- _Assignment_
Go through the listing below from its first line and repeat each line exactly, ending at the line containing "intros Hps Hf Hd Ho. split." and including it.

- _Dataset_
━━━━━━
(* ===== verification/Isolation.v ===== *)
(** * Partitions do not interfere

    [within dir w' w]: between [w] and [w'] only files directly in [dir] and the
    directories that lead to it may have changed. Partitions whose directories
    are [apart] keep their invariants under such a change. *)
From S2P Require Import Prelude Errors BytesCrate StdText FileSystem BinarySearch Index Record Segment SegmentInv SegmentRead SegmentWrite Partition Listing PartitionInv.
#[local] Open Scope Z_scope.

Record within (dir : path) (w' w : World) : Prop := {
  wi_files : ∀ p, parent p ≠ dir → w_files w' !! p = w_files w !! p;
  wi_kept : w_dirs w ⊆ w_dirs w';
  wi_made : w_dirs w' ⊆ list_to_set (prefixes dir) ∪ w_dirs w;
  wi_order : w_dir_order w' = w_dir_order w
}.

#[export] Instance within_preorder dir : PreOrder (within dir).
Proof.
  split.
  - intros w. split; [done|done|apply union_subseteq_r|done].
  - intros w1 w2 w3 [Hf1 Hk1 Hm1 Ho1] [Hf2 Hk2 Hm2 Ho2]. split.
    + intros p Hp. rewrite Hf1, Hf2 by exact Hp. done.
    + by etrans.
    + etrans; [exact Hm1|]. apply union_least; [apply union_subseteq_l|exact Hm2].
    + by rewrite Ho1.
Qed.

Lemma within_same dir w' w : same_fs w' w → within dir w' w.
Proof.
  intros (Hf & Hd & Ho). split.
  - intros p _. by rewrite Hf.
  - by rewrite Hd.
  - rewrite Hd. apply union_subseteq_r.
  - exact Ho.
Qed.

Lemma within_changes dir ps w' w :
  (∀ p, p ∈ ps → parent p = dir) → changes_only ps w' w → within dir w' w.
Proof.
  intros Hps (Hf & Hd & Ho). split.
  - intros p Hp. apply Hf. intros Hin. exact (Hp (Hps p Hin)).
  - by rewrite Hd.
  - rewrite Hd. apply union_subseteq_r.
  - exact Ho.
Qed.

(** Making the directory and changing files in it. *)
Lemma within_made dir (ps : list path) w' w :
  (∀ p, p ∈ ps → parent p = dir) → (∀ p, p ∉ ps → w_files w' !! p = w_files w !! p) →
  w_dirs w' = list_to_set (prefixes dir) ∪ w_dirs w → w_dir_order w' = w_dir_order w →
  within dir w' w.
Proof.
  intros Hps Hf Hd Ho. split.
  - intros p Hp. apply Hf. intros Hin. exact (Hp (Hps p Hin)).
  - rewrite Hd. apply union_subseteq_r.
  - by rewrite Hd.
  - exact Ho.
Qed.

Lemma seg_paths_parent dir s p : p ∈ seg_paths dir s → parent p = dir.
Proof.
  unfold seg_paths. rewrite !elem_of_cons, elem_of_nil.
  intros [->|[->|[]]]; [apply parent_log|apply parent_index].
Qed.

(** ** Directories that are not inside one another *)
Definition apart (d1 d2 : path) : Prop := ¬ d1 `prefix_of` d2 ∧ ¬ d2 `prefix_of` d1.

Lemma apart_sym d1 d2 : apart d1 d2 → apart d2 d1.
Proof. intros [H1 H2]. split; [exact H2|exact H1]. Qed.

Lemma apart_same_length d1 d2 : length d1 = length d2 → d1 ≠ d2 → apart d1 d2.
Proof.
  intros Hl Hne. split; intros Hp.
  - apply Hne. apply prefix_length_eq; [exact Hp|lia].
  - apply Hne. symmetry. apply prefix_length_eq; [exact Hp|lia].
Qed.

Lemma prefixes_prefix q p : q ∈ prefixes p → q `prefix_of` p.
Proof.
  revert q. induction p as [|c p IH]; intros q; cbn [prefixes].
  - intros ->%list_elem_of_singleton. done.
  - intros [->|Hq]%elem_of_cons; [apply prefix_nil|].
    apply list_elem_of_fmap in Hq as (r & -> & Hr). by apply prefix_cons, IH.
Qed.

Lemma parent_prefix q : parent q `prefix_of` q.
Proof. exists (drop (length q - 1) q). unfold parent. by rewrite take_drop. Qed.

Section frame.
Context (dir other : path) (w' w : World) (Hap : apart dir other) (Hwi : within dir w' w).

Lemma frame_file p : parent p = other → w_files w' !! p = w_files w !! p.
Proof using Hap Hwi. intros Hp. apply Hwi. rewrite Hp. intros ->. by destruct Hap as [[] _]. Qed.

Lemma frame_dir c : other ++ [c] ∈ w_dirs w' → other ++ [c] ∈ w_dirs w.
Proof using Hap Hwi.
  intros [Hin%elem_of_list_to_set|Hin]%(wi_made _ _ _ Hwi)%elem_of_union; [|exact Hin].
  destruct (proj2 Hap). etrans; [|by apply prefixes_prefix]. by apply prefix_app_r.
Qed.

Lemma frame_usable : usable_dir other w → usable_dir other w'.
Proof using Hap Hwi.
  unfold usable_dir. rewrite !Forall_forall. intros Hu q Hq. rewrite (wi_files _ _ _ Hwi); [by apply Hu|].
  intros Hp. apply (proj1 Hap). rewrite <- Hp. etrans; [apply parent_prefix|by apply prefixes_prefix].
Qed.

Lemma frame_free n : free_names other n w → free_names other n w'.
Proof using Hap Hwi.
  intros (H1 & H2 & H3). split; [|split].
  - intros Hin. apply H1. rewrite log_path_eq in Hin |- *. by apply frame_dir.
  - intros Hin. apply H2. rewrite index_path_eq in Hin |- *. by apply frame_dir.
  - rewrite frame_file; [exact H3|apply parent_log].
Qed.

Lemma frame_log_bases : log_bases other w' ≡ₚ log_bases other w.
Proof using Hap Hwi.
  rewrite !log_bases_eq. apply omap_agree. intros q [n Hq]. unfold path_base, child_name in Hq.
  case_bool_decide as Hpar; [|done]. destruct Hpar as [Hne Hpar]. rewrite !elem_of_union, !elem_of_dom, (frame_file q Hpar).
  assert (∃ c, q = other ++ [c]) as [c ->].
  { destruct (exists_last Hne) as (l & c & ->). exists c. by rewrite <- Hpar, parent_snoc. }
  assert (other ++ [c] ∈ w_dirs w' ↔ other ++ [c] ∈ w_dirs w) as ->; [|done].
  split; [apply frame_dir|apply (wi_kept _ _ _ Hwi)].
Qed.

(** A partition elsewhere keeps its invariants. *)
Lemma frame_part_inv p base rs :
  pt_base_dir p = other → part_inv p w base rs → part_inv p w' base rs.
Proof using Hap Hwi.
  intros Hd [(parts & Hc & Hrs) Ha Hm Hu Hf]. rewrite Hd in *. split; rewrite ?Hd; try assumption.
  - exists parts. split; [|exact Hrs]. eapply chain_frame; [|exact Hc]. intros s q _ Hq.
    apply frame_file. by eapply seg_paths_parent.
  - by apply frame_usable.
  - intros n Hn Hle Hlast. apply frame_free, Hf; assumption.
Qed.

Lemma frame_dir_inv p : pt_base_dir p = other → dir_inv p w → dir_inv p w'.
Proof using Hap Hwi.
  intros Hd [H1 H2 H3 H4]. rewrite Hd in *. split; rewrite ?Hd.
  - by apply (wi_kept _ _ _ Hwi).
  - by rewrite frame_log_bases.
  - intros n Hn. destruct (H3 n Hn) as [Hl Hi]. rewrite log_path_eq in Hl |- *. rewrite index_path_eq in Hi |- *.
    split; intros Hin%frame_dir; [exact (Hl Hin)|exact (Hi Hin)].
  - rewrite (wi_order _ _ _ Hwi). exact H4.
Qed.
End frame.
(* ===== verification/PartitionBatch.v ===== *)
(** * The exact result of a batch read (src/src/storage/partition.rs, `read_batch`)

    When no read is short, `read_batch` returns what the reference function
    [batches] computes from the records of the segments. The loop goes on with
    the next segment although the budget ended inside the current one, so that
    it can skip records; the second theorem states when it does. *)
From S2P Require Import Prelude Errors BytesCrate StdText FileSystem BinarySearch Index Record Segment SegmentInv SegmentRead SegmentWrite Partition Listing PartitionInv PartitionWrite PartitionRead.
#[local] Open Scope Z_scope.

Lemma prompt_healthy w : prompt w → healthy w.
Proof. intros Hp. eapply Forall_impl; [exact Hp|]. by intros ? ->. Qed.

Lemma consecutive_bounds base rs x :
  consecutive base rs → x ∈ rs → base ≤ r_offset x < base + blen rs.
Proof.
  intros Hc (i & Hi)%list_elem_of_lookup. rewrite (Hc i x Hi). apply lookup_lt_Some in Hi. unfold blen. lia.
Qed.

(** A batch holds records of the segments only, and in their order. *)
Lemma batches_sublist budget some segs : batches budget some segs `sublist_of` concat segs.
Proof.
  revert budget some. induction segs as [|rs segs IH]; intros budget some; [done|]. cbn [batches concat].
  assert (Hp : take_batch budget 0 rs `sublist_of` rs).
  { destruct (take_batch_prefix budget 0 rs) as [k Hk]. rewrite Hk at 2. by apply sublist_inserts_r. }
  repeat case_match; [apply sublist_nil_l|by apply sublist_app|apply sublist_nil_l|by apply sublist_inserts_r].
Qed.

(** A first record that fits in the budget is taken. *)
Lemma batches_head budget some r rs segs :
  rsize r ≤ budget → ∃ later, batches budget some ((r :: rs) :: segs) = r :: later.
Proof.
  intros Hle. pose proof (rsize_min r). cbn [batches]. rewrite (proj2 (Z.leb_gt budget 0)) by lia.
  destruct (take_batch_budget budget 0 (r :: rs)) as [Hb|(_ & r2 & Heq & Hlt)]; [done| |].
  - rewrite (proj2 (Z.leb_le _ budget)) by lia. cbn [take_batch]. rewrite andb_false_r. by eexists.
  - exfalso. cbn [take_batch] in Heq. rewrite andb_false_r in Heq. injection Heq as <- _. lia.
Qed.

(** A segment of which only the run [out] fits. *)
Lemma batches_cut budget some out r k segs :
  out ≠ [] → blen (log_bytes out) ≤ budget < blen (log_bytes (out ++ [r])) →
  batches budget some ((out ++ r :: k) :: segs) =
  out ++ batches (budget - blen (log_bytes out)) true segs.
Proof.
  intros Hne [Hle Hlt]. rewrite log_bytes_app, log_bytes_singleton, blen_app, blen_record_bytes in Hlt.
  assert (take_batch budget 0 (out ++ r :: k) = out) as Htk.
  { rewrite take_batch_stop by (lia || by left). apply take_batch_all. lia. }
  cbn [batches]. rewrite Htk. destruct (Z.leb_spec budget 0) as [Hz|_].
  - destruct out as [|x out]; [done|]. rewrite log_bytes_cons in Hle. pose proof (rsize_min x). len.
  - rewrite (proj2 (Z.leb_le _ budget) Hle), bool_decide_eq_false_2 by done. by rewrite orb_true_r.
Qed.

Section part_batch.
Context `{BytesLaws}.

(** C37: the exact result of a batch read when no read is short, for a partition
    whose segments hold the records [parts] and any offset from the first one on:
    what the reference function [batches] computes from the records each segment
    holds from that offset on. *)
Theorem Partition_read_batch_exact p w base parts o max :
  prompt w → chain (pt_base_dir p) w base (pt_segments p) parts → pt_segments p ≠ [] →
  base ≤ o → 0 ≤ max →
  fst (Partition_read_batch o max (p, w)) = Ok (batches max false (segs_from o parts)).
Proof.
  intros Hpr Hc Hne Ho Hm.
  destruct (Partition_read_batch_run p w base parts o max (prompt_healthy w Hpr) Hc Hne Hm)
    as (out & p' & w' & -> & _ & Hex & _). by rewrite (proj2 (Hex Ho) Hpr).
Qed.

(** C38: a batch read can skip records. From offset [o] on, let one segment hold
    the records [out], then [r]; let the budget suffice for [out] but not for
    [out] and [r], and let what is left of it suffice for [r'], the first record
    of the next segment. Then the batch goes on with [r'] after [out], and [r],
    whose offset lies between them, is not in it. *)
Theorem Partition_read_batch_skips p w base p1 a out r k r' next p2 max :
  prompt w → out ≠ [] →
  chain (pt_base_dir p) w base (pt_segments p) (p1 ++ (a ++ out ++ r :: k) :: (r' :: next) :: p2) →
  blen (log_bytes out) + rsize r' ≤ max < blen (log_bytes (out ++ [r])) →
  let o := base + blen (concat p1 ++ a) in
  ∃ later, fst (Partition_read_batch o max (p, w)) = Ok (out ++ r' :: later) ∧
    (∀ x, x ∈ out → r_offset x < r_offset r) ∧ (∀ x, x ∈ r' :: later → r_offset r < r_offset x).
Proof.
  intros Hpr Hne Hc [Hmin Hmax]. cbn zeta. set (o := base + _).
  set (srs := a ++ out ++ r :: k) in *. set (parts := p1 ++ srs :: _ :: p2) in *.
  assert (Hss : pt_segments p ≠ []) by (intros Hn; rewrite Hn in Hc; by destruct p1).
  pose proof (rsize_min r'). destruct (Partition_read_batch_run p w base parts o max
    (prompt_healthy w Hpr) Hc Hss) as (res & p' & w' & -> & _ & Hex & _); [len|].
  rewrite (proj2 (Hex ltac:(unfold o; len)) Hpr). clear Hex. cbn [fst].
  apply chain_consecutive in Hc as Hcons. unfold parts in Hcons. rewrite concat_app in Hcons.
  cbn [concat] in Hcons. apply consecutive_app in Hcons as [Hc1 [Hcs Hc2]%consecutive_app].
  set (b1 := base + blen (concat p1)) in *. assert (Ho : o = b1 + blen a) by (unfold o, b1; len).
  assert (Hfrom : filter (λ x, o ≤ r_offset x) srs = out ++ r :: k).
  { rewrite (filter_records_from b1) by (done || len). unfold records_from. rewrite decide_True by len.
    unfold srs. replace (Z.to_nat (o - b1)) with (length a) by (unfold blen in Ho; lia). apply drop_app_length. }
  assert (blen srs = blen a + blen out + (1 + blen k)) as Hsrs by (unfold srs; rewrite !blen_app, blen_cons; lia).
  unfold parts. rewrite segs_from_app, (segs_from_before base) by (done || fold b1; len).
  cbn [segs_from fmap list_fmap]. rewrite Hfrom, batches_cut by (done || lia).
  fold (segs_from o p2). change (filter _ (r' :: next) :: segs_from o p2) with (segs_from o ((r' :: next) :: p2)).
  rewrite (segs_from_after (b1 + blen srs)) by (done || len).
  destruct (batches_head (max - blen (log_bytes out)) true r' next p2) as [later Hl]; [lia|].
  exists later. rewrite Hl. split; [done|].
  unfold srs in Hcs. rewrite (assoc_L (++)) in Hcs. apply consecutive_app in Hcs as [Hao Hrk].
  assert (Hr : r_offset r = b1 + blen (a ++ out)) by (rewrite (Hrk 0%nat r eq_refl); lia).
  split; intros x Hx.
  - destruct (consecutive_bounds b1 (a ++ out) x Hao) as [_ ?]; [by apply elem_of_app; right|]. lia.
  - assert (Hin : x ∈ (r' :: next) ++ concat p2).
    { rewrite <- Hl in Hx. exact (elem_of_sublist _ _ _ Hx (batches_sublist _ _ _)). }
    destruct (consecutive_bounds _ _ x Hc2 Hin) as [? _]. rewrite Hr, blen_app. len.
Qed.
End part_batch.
━━━━━━
- _Problem solution_
(* ===== verification/Isolation.v ===== *)
(** * Partitions do not interfere

    [within dir w' w]: between [w] and [w'] only files directly in [dir] and the
    directories that lead to it may have changed. Partitions whose directories
    are [apart] keep their invariants under such a change. *)
From S2P Require Import Prelude Errors BytesCrate StdText FileSystem BinarySearch Index Record Segment SegmentInv SegmentRead SegmentWrite Partition Listing PartitionInv.
#[local] Open Scope Z_scope.

Record within (dir : path) (w' w : World) : Prop := {
  wi_files : ∀ p, parent p ≠ dir → w_files w' !! p = w_files w !! p;
  wi_kept : w_dirs w ⊆ w_dirs w';
  wi_made : w_dirs w' ⊆ list_to_set (prefixes dir) ∪ w_dirs w;
  wi_order : w_dir_order w' = w_dir_order w
}.

#[export] Instance within_preorder dir : PreOrder (within dir).
Proof.
  split.
  - intros w. split; [done|done|apply union_subseteq_r|done].
  - intros w1 w2 w3 [Hf1 Hk1 Hm1 Ho1] [Hf2 Hk2 Hm2 Ho2]. split.
    + intros p Hp. rewrite Hf1, Hf2 by exact Hp. done.
    + by etrans.
    + etrans; [exact Hm1|]. apply union_least; [apply union_subseteq_l|exact Hm2].
    + by rewrite Ho1.
Qed.

Lemma within_same dir w' w : same_fs w' w → within dir w' w.
Proof.
  intros (Hf & Hd & Ho). split.
  - intros p _. by rewrite Hf.
  - by rewrite Hd.
  - rewrite Hd. apply union_subseteq_r.
  - exact Ho.
Qed.

Lemma within_changes dir ps w' w :
  (∀ p, p ∈ ps → parent p = dir) → changes_only ps w' w → within dir w' w.
Proof.
  intros Hps (Hf & Hd & Ho). split.
  - intros p Hp. apply Hf. intros Hin. exact (Hp (Hps p Hin)).
  - by rewrite Hd.
  - rewrite Hd. apply union_subseteq_r.
  - exact Ho.
Qed.

(** Making the directory and changing files in it. *)
Lemma within_made dir (ps : list path) w' w :
  (∀ p, p ∈ ps → parent p = dir) → (∀ p, p ∉ ps → w_files w' !! p = w_files w !! p) →
  w_dirs w' = list_to_set (prefixes dir) ∪ w_dirs w → w_dir_order w' = w_dir_order w →
  within dir w' w.
Proof.
  intros Hps Hf Hd Ho. split.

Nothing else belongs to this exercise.